We are in the midst of a T cell revolution in cancer treatment. In the past several years, new therapies like immune checkpoint inhibitors (ICI) and adoptive cell therapies like chimeric antigen receptors (CAR-Ts) have offered new hope to millions of people suffering from cancer. ICI drugs “take the brakes” off T cells, a form of white blood cell that can kill tumors. By taking the brakes off, these drugs help overcome natural barriers erected by cancers to prevent our own immune system – and in particular, our T cells – from fighting cancer. CAR-T therapy, meanwhile, engineers a patient’s T cells to mount an attack on certain tumor cells. These new therapies herald future therapies designed to “educate” T cells to attack tumors with ever greater accuracy.

But which antigens, or T cell targets present on a tumor, should such new therapies aim for? There could be hundreds or thousands of antigen candidates per person, and the appropriate antigens for vaccine inclusion may vary per person. These are the challenges facing all of us seeking to fight our common enemy, cancer.

We have developed a technology platform, ATLAS, that we believe finds the right T cell antigens and addresses this complex challenge. By contrast, conventional in silico tools others use to predict what might be a neoantigen have not yet produced optimal results. ATLAS is the only platform to comprehensively identify the actual antigens to which a patient’s T cells – both CD4⁺ (helper T cells) and CD8⁺(killer T cells) respond.

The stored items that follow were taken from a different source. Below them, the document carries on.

Lemma shape_push T V σ h t bv v am b o hv p :
  shape T V σ h t bv v am → objs σ !! b = None → am !! key o = None → hv = fun_hash o →
  v !! Z.to_nat (hash_get_slot t hv) = Some p →
  shape T V (mkHs (tabs σ) (<[b := mkHashBucket p hv o]> (objs σ))
    (<[bv := <[Z.to_nat (hash_get_slot t hv) := Some b]> v]> (vecs σ)))
    h t bv (<[Z.to_nat (hash_get_slot t hv) := Some b]> v) (<[key o := b]> am).
Proof.
  intros Hs Hb Ho -> Hp. set (ix := Z.to_nat (hash_get_slot t (fun_hash o))).
  destruct (shape_slot _ _ _ _ _ _ _ _ (fun_hash o) Hs) as [Hix _].
  assert (∀ k, am !! k ≠ Some b) as Hnb.
  { intros k Hk. destruct (sh_keyed _ _ _ _ _ _ _ _ Hs _ _ Hk) as (x & Hx & _). congruence. }
  assert (∀ j c, in_slot (<[b := mkHashBucket p (fun_hash o) o]> (objs σ)) t (<[key o := b]> am) j c ↔
                 (c = b ∧ j = ix) ∨ in_slot (objs σ) t am j c) as Hiff.
  { intros j c. unfold HashInv.in_slot. split.
    - intros (x & Hx & Hk & Hj). destruct (decide (c = b)) as [->|Hc].
      + rewrite lookup_insert_eq in Hx. injection Hx as <-. simpl in Hj. left. split; [done|]. lia.
      + rewrite lookup_insert_ne in Hx by done. right. exists x. split; [done|]. split; [|done].
        destruct (decide (key o = key (obj x))) as [He|He].
        * rewrite He, lookup_insert_eq in Hk. congruence.
        * by rewrite lookup_insert_ne in Hk.
    - intros [[-> ->]|(x & Hx & Hk & Hj)].
      + eexists. rewrite lookup_insert_eq. split; [done|]. simpl. rewrite lookup_insert_eq.
        split; [done|]. lia.
      + exists x. rewrite !lookup_insert_ne by congruence. done. }
  assert (∀ c, is_Some (objs σ !! c) →
    nxt (<[b := mkHashBucket p (fun_hash o) o]> (objs σ)) c = nxt (objs σ) c) as Hfr.
  { intros c [x Hx]. unfold nxt. rewrite lookup_insert_ne by congruence. done. }
  constructor; simpl; try apply Hs.
  - rewrite (sh_vecs _ _ _ _ _ _ _ _ Hs). by rewrite insert_insert_eq.
  - rewrite length_insert. apply Hs.
  - intros k a [[<- <-]|[Hne Ha]]%lookup_insert_Some.
    + eexists. rewrite lookup_insert_eq. done.
    + destruct (sh_keyed _ _ _ _ _ _ _ _ Hs _ _ Ha) as (x & Hx & Hx'). exists x.
      rewrite lookup_insert_ne by congruence. done.
  - intros j q Hq. destruct (decide (j = ix)) as [->|Hj].
    + rewrite list_lookup_insert_eq in Hq by (by eapply lookup_lt_Some). injection Hq as <-.
      eapply chain_push; [by apply Hs| | | |].
      * intros (x & Hx & _). congruence.
      * unfold nxt. by rewrite lookup_insert_eq.
      * intros c (x & Hx & _). apply Hfr. eauto.
      * intros c. rewrite Hiff. naive_solver.
    + rewrite list_lookup_insert_ne in Hq by done. eapply bchain_frame; [by apply Hs| |].
      * intros c (x & Hx & _). apply Hfr. eauto.
      * intros c. rewrite Hiff. naive_solver.
Qed.
(* ===== verification/SigFlow.v ===== *)
(** The buffers of a process: flushing, taking down and installing them. *)

From stdpp Require Import base numbers functions list gmap sets.
From Stdlib Require Import ZArith Lia.
From S2P Require Import Prelude PonPremise RecvMarker SigQueue SigInv SigOps SigConcat SigEnqueue.

Section flow.
Implicit Types σ : sqs.
Implicit Types C : region → list positive.

(** What the operations on buffers leave alone; the links of signals that are in
    no in-queue of [C] are among it. *)
Record quiet C σ σ' : Prop := {
  qt_qs : qs σ' = qs σ;
  qt_flg : psflgs σ' = psflgs σ;
  qt_prs : sq_prs σ' = sq_prs σ;
  qt_pend : pending_signal σ' = pending_signal σ;
  qt_ct : ∀ a, sct (sigs σ') a = sct (sigs σ) a;
  qt_out : ∀ a, (∀ i, a ∉ C (RInq i)) → sigs σ' !! a = sigs σ !! a
}.

(** The in-queues of [C'] hold signals of the in-queues of [C]. *)
Definition inq_sub C' C : Prop := ∀ i a, a ∈ C' (RInq i) → ∃ j, a ∈ C (RInq j).

Lemma quiet_trans C C' σ1 σ2 σ3 : inq_sub C' C → quiet C σ1 σ2 → quiet C' σ2 σ3 → quiet C σ1 σ3.
Proof.
  intros Hsub [] []. constructor; try congruence. intros a Ha. rewrite qt_out1; [by apply qt_out0|].
  intros i Hi. destruct (Hsub i a Hi) as [j Hj]. by apply (Ha j).
Qed.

As depicted in this image, in an in vitro assay, polypeptides representing each identified mutation from a patient’s tumor are delivered individually into their own antigen presenting cells (APCs), which then process and present the peptides on the cell’s surface where they can be recognized by T cells. If a T cell recognizes and binds to the peptide, a cytokine response will be triggered, which we measure to determine whether or not the candidate is a true antigen, and further, whether that antigen is “good,” or stimulatory, or “bad,” inhibitory.

Our ATLAS platform is protected by several families of issued patents and substantial know-how. The core invention underlying ATLAS was developed by our scientific founder, Dr. Darren Higgins from Harvard University, and has been further refined by Genocea scientists over the past decade.